__Exercise description__: All lines below containing "unfold" are to be listed.

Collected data
Segment Open

(** A sequence with a constant difference does not alternate. *)
Lemma constant_difference_not_alternating (sequence : list number) :
  ConstDiff.isConstant (checkConstantDifference sequence) = true ->
  Alt.isAlternating (checkAlternatingPattern sequence) = false.
Proof.
  intros Hconst. unfold checkAlternatingPattern.
  destruct (length sequence <? 4)%nat eqn:Hshort; [reflexivity|].
  apply Nat.ltb_ge in Hshort.
  destruct sequence as [|t1 [|t2 [|t3 [|t4 rest]]]]; try (simpl in Hshort; lia).
  unfold checkConstantDifference in Hconst.
  replace (length (t1 :: t2 :: t3 :: t4 :: rest) <? 2)%nat with false in Hconst
    by reflexivity.
  destruct (allSameAsFirst (differencesOf (t1 :: t2 :: t3 :: t4 :: rest)))
    eqn:Hsame; [|discriminate Hconst].
  change (differencesOf (t1 :: t2 :: t3 :: t4 :: rest))
    with ((t2 - t1)%js :: (t3 - t2)%js :: differencesOf (t3 :: t4 :: rest))
    in *.
  unfold allSameAsFirst in Hsame. cbn [forallb nth_error toNumber] in Hsame.
  apply andb_true_iff in Hsame. destruct Hsame as [_ Hsame].
  apply andb_true_iff in Hsame. destruct Hsame as [Hsecond _].
  change (filteri_from (fun i => (i mod 2 =? 0)%nat) 0
            ((t2 - t1)%js :: (t3 - t2)%js :: differencesOf (t3 :: t4 :: rest)))
    with ((t2 - t1)%js
          :: filteri_from (fun i => (i mod 2 =? 0)%nat) 2
               (differencesOf (t3 :: t4 :: rest))).
  change (filteri_from (fun i => (i mod 2 =? 1)%nat) 0
            ((t2 - t1)%js :: (t3 - t2)%js :: differencesOf (t3 :: t4 :: rest)))
    with ((t3 - t2)%js
          :: filteri_from (fun i => (i mod 2 =? 1)%nat) 2
               (differencesOf (t3 :: t4 :: rest))).
  cbn [nth_error strictNe]. rewrite nseq_sym, Hsecond.
  cbn [negb]. rewrite andb_false_r. reflexivity.
Qed.

Lemma ratiosOf_nonempty (sequence : list number) :
  (2 <= length sequence)%nat ->
  exists r0, nth_error (ratiosOf sequence) 0 = Some r0.
Proof.
  destruct sequence as [|t1 [|t2 rest]]; simpl; try lia.
  intros _. eexists. reflexivity.
Qed.

(** The decision of the constant-ratio detector. *)
Lemma checkConstantRatio_decision (sequence : list number) :
  ConstRatio.isConstant (checkConstantRatio sequence) = true <->
  (2 <= length sequence)%nat
  /\ (forall v, In v sequence -> nseq v (ofZ 0) = false)
  /\ (forall r, In r (ratiosOf sequence) ->
        withinTolerance r (toNumber (nth_error (ratiosOf sequence) 0))).
Proof.
  unfold checkConstantRatio. split.
  - destruct (length sequence <? 2)%nat eqn:Hlen; [intros H; discriminate H|].
    destruct (existsb _ sequence) eqn:Hzero; [intros H; discriminate H|].
    cbn [orb].
    destruct (forallb _ (ratiosOf sequence)) eqn:Hall; [|intros H; discriminate H].
    intros _. split; [apply Nat.ltb_ge; exact Hlen|]. split.
    + intros v Hin. destruct (nseq v (ofZ 0)) eqn:Hv; [|reflexivity].
      assert (Hex : existsb (fun v => nseq v (ofZ 0)) sequence = true)
        by (apply existsb_exists; exists v; split; assumption).
      rewrite Hex in Hzero. discriminate Hzero.
    + intros r Hin. unfold withinTolerance.
      rewrite forallb_forall in Hall. apply Hall. exact Hin.
  - intros [Hlen [Hnonzero Hagree]].
    replace (length sequence <? 2)%nat with false
      by (symmetry; apply Nat.ltb_ge; exact Hlen).
    rewrite (existsb_false_forall _ _ Hnonzero). cbn [orb].
    replace (forallb _ (ratiosOf sequence)) with true
      by (symmetry; apply forallb_forall; exact Hagree).
    destruct (ratiosOf_nonempty sequence Hlen) as [r0 Hr0].
    rewrite Hr0 in *. cbn [toNumber] in *.
    destruct (withinTolerance_self_finite r0) as [q Hq].
    { apply Hagree. eapply nth_error_In. exact Hr0. }
    subst r0. rewrite isInteger_nround_finite. reflexivity.
Qed.

Ltac eval_closed_tests :=
  repeat match goal with
  | |- context [if ?c then _ else _] =>
      let c' := eval vm_compute in c in
      match c' with
      | true => change c with true
      | false => change c with false
      end; cbv iota
  end.

Ltac eval_injections :=
  repeat match goal with
  | |- context [inject_Z ?z] =>
      let v := eval vm_compute in (inject_Z z) in change (inject_Z z) with v
  end.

Segment Closed

__Answer to the exercise__:
  intros Hconst. unfold checkAlternatingPattern.
  unfold checkConstantDifference in Hconst.
  unfold allSameAsFirst in Hsame. cbn [forallb nth_error toNumber] in Hsame.
  unfold checkConstantRatio. split.
    + intros r Hin. unfold withinTolerance.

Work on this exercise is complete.